(Beginning of AVAILABLE DATA)

(* ===== verification/UserProps.v ===== *)
(** * What the user programs promise *)

From Stdlib Require Import ZArith Lia.
From stdpp Require Import base numbers gmap strings countable tactics list.
From S2P Require Import Prelude Machine CString User Ulib Umalloc UmallocTheory Grep Progs Sh ShTheory ShRun.

(** C34: the matcher of grep recognises the language of the pattern. match(re,
    text) is true exactly when the text has a part that is a word of the pattern
    (characters stand for themselves, a dot for any character, c* for any number
    of c), starting at the beginning of the text if the pattern starts with ^ and
    reaching its end if it ends with $. *)
Theorem grep_match_language re text : match_ re text = true ↔ contains (parse_pattern re) text.
Proof. apply match_spec. Qed.

(** C35: grep() writes exactly the lines that match, in order and each with its
    newline, however the reads of the input split it, provided the lines fit in
    its buffer and have no zero byte. Text after the last newline is dropped. *)
Theorem grep_correct re fd buf st w :
  w_fds w !! fd = Some st → healthy st → 1 ∉ w_bad w → length buf = GREP_BUF →
  (∀ c, c ∈ stream_bytes st → c ≠ 0) → fits (stream_bytes st) →
  ∃ buf' w', grep re buf fd w = Done buf' w' ∧
    written 1 w' = written 1 w ++
      concat ((λ l, l ++ [10]) <$> filter (λ l, match_ re l = true) (lines (stream_bytes st)).1).
Proof.
  intros Hfd Hst Hb Hbuf Hnul Hfit. unfold grep. rewrite (reads_left_eq fd w st Hfd).
  destruct (grep_loop re fd (S (length (stream_bytes st))) [] buf st w) as (buf' & w' & Hrun & Hout & _ & _);
    [done|done|lia|done|done|apply not_elem_of_nil|done|done|].
  exists buf', w'. split; [exact Hrun|]. unfold written. rewrite Hout, fmap_app, concat_app. f_equal. f_equal.
  unfold hits. rewrite <- list_fmap_compose. apply list_fmap_ext. intros k l _. simpl. done.
Qed.

(** Two lines that arrive in three pieces. *)
Definition demo_stream : stream := [Some [97; 98]; Some [99; 10; 100]; Some [10; 97]].
Definition demo_world : world := mkWorld {[0 := demo_stream]} [] ∅ [] [] [].

Lemma demo_healthy : healthy demo_stream.
Proof. intros x Hx. repeat (apply elem_of_cons in Hx as [->|Hx]; [by eexists|]). by apply elem_of_nil in Hx. Qed.

Lemma demo_fits : fits (stream_bytes demo_stream).
Proof. split; [repeat constructor|]; vm_compute; lia. Qed.

Lemma grep_correct_witness : ∃ buf' w', grep [98; 46] (replicate GREP_BUF 0) 0 demo_world = Done buf' w' ∧
  written 1 w' = [97; 98; 99; 10].
Proof.
  destruct (grep_correct [98; 46] 0 (replicate GREP_BUF 0) demo_stream demo_world) as (buf' & w' & Hrun & Hout).
  - reflexivity.
  - exact demo_healthy.
  - apply not_elem_of_empty.
  - apply length_replicate.
  - intros c Hc. change (stream_bytes demo_stream) with [97; 98; 99; 10; 100; 10; 97] in Hc.
    rewrite !elem_of_cons, elem_of_nil in Hc. lia.
  - exact demo_fits.
  - exists buf', w'. split; [exact Hrun|exact Hout].
Defined.

(** wc() prints the number of newlines, of words and of bytes of its input,
    in that order and before the name, however the reads split the input. A word
    is a maximal run of characters that are not spaces. *)
Theorem wc_correct fd name st w :
  w_fds w !! fd = Some st → healthy st → 1 ∉ w_bad w → byte_list (cstr name) →
  Z.of_nat (length (stream_bytes st)) < 2 ^ 31 →
  let s := stream_bytes st in
  ∃ w', wc fd name w = Done tt w' ∧
    written 1 w' = written 1 w ++ int_chars (count (λ c, c =? 10) s) 10 true ++ [32] ++
      int_chars (count (word_start s) (seq 0 (length s))) 10 true ++ [32] ++
      int_chars (Z.of_nat (length s)) 10 true ++ [32] ++ cstr name ++ [10].
Proof.
  intros Hfd Hst Hb Hname Hlen s. destruct (wc_spec fd name st w Hfd Hst Hb Hname Hlen) as (w' & Hrun & Hout).
  exists w'. split; [done|]. exact Hout.
Qed.

Lemma wc_correct_witness : ∃ w', wc 0 [102] demo_world = Done tt w' ∧
  written 1 w' = [50; 32; 51; 32; 55; 32; 102; 10].
Proof.
  destruct (wc_correct 0 [102] demo_stream demo_world) as (w' & Hrun & Hout).
  - reflexivity.
  - exact demo_healthy.
  - apply not_elem_of_empty.
  - repeat constructor; lia.
  - vm_compute. reflexivity.
  - exists w'. split; [exact Hrun|exact Hout].
Defined.

(** cat() copies its input to its output, however the reads split it. *)
Lemma cat_correct fd st w :
  w_fds w !! fd = Some st → healthy st → 1 ∉ w_bad w →
  ∃ w', cat fd w = Done tt w' ∧ written 1 w' = written 1 w ++ stream_bytes st ∧ w_fds w' !! fd = Some [].
Proof.
  intros Hfd Hst Hb. unfold cat. rewrite (reads_left_eq fd w st Hfd).
  destruct (cat_loop fd (S (length (stream_bytes st))) st w Hfd Hst ltac:(lia) Hb) as (w' & Hrun & Hout & Hend & _).
  by exists w'.
Qed.

Lemma cat_correct_witness : ∃ w', cat 0 demo_world = Done tt w' ∧ written 1 w' = [97; 98; 99; 10; 100; 10; 97].
Proof.
  destruct (cat_correct 0 demo_stream demo_world) as (w' & Hrun & Hout & _).
  - reflexivity.
  - exact demo_healthy.
  - apply not_elem_of_empty.
  - exists w'. split; [exact Hrun|exact Hout].
Defined.

(** Atoi() reads back what printf("%d") prints, for every int that is not
    negative. *)
Theorem atoi_printint n : 0 ≤ n < 2 ^ 31 → atoi (int_chars n 10 true) = n.
Proof.
  intros Hn. unfold int_chars, atoi. rewrite (proj2 (Z.ltb_ge n 0)) by lia. simpl andb. cbv iota.
  rewrite app_nil_r, u32_small by lia. apply atoi_digits; [done|]. change (10 ^ Z.of_nat 32) with (10 ^ 32). lia.
Qed.

Lemma atoi_printint_witness : atoi (int_chars 2021 10 true) = 2021.
Proof. apply (atoi_printint 2021). lia. Defined.

(** C36: malloc() from any state of the heap ends, and either takes the units it needs
    from a free block, or asks for more memory when no free block is large
    enough and takes them from the enlarged list, or returns 0 when the kernel refuses. The
    new block holds the bytes asked for, shares no byte with a live block, the
    live blocks are as they were, and no unit is lost: freeing the block again
    restores the free list. *)
Theorem malloc_correct base s F A nbytes fuel : let nu := units_for nbytes in
  ready base s F A → 0 ≤ nbytes < 2 ^ 32 → a_brk s + hsize * core_units nu < 2 ^ 31 → (2 * length F + 3 ≤ fuel)%nat →
  nbytes ≤ hsize * (nu - 1) < nbytes + hsize ∧ ∃ ap s', malloc base fuel nbytes s = Some (ap, s') ∧
    ((∃ b, b ∈ F ∧ nu ≤ b.2) ∧ gave base s' F A nu ap ∧ a_brk s' = a_brk s ∨
     (∀ b, b ∈ F → b.2 < nu) ∧ hd false (a_grants s) = true ∧
       gave base s' (insert_block (a_brk s, core_units nu) F) A nu ap ∧ a_brk s' = a_brk s + hsize * core_units nu ∨
     (∀ b, b ∈ F → b.2 < nu) ∧ hd false (a_grants s) = false ∧ ap = 0 ∧ heap base s' F A ∧ a_brk s' = a_brk s).
Proof.
  intros nu Hr Hn Hlim Hfuel. destruct (units_for_spec nbytes Hn) as [Hnu Hby]. split; [exact Hby|]. unfold malloc.
  destruct Hr as [Hh|(Hz & -> & -> & Hb & Hbrk)].
  - destruct (a_freep s =? 0) eqn:E; [exfalso; pose proof (freep_pos base s F A Hh); lia|].
    by apply malloc_loop_spec.
  - rewrite Hz, Z.eqb_refl. by apply (malloc_loop_spec base (set_size base 0 (set_freep base (set_ptr base base s))) [] []); [apply heap_first|..].
Qed.

(** C37: free() of a live block ends and gives its bytes, and no others, to the free
    list, joined with the free blocks it touches, so that the list stays in order
    and without neighbours that touch; the other live blocks are as they were. *)
Theorem free_correct base s F A A' b n fuel : heap base s F A → A ≡ₚ (b, n) :: A' → (S (length F) < fuel)%nat →
  ∃ s', free fuel (b + hsize) s = Some s' ∧ heap base s' (insert_block (b, n) F) A' ∧ a_brk s' = a_brk s ∧
    units (insert_block (b, n) F) = n + units F ∧ ∀ x, cover (insert_block (b, n) F) x = cover [(b, n)] x + cover F x.
Proof.
  intros Hh HA Hfuel. apply (heap_perm base s F _ _ HA) in Hh.
  destruct (free_spec base s F b n A' fuel Hh Hfuel) as (s' & Hrun & Hh' & Hbrk & _). exists s'. split_and!; try done.
  - apply insert_units.
  - intros x. destruct Hh as [_ _ Hb _ _ _ _]. rewrite insert_cover; [simpl; lia| |].
    + destruct (Hb (b, n)) as (_ & ? & _); [apply elem_of_app; right; by left|]. simpl in *. lia.
    + intros c Hc. destruct (Hb c) as (_ & ? & _); [apply elem_of_app; by left|]. lia.
Qed.

Definition demo_arena : arena := mkArena ∅ ∅ 0 16384 [true].

Lemma malloc_correct_witness : ∃ ap s', malloc 8192 3 100 demo_arena = Some (ap, s') ∧ a_brk s' = 16384 + 65536 ∧
  gave 8192 s' [(16384, 4096)] [] 8 ap.
Proof.
  destruct (malloc_correct 8192 demo_arena [] [] 100 3) as (_ & ap & s' & Hrun & Hres).
  - right. split_and!; try reflexivity; unfold hsize; simpl; lia.
  - lia.
  - vm_compute. reflexivity.
  - simpl. lia.
  - exists ap, s'. split; [exact Hrun|]. destruct Hres as [[(b & Hb & _) _]|[(_ & _ & Hg & Hb)|(_ & Hf & _)]].
    + by apply not_elem_of_nil in Hb.
    + split; [exact Hb|exact Hg].
    + discriminate Hf.
Defined.

Lemma free_correct_witness : ∃ s', free 2 (16384 + 16) (set_size 16384 4096 (set_brk 81920 [] (set_size 8192 0 (set_freep 8192 (set_ptr 8192 8192 demo_arena))))) = Some s' ∧
  heap 8192 s' [(16384, 4096)] [].
Proof.
  destruct (free_correct 8192 (set_size 16384 4096 (set_brk 81920 [] (set_size 8192 0 (set_freep 8192 (set_ptr 8192 8192 demo_arena))))) []
    [(16384, 4096)] [] 16384 4096 2) as (s' & Hrun & Hh & _).
  - apply (heap_grown 8192 (set_size 8192 0 (set_freep 8192 (set_ptr 8192 8192 demo_arena))) [] [] 4096 []); [|lia|unfold hsize; simpl; lia].
    apply heap_first; unfold hsize; simpl; lia.
  - reflexivity.
  - simpl. lia.
  - exists s'. split; [exact Hrun|exact Hh].
Defined.

(** ** What the shell promises *)

(** C33: the shell reads back every command. Print any command tree (simple
    commands, redirections, pipes, lists, background jobs, nested in any way,
    with parentheses where they are needed and any white space after the tokens):
    parsecmd() accepts the text, and the tree it builds, with its words read as
    the C strings that nulterminate() leaves in the buffer, is that command. *)
Theorem sh_parse_print sp a :
  Forall (λ c, is_ws c = true) sp → sp ≠ [] → wf a →
  ∃ t b s, parsecmd (print sp false a) = Got (t, b) s ∧ extract b t = a.
Proof. apply parsecmd_print. Qed.

(** [( ls -l | wc ) > out ; echo &], with one space after each token *)
Definition w_ls : list Z := bytes_of "ls".
Definition w_l : list Z := bytes_of "-l".
Definition w_wc : list Z := bytes_of "wc".
Definition w_out' : list Z := bytes_of "out".
Definition w_echo : list Z := bytes_of "echo".
Definition demo_ast : ast :=
  AList (ARedir (APipe (AExec [w_ls; w_l]) (AExec [w_wc])) w_out' REDIR_OUT 1) (ABack (AExec [w_echo])).

Lemma word_b w : w ≠ [] → forallb word_char w = true → word w.
Proof. intros Hn Hf. split; [done|]. rewrite forallb_forall in Hf. apply Forall_forall. intros c Hc. by apply Hf, list_elem_of_In. Qed.

Lemma demo_wf : wf demo_ast.
Proof.
  assert (Hex : ∀ ws, forallb (λ w, negb (bool_decide (w = [])) && forallb word_char w) ws = true →
    (length ws < MAXARGS)%nat → wf (AExec ws)).
  { intros ws Hws Hl. split; [|done]. apply Forall_forall. intros w Hw. rewrite forallb_forall in Hws.
    apply list_elem_of_In, Hws, andb_prop in Hw as [Hn Hw]. apply word_b; [|done]. by apply negb_true_iff, bool_decide_eq_false in Hn. }
  split; [split; [split|]|]; [apply Hex; [done|simpl; unfold MAXARGS; lia]..| |apply Hex; [done|simpl; unfold MAXARGS; lia]].
  split; [by apply word_b|]. right. by left.
Qed.

Lemma sh_parse_print_witness : ∃ t b s, parsecmd (print [32] false demo_ast) = Got (t, b) s ∧ extract b t = demo_ast.
Proof. apply (sh_parse_print [32] demo_ast); [repeat constructor|discriminate|exact demo_wf]. Defined.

(End of AVAILABLE DATA)

■ **HOW TO COMPLETE THIS TASK**
Transcribe the records above exactly, from the opening line down to and including the line with "From S2P Require".

■ **TASK ANSWER**
(* ===== verification/UserProps.v ===== *)
(** * What the user programs promise *)

From Stdlib Require Import ZArith Lia.
From stdpp Require Import base numbers gmap strings countable tactics list.
From S2P Require Import Prelude Machine CString User Ulib Umalloc UmallocTheory Grep Progs Sh ShTheory ShRun.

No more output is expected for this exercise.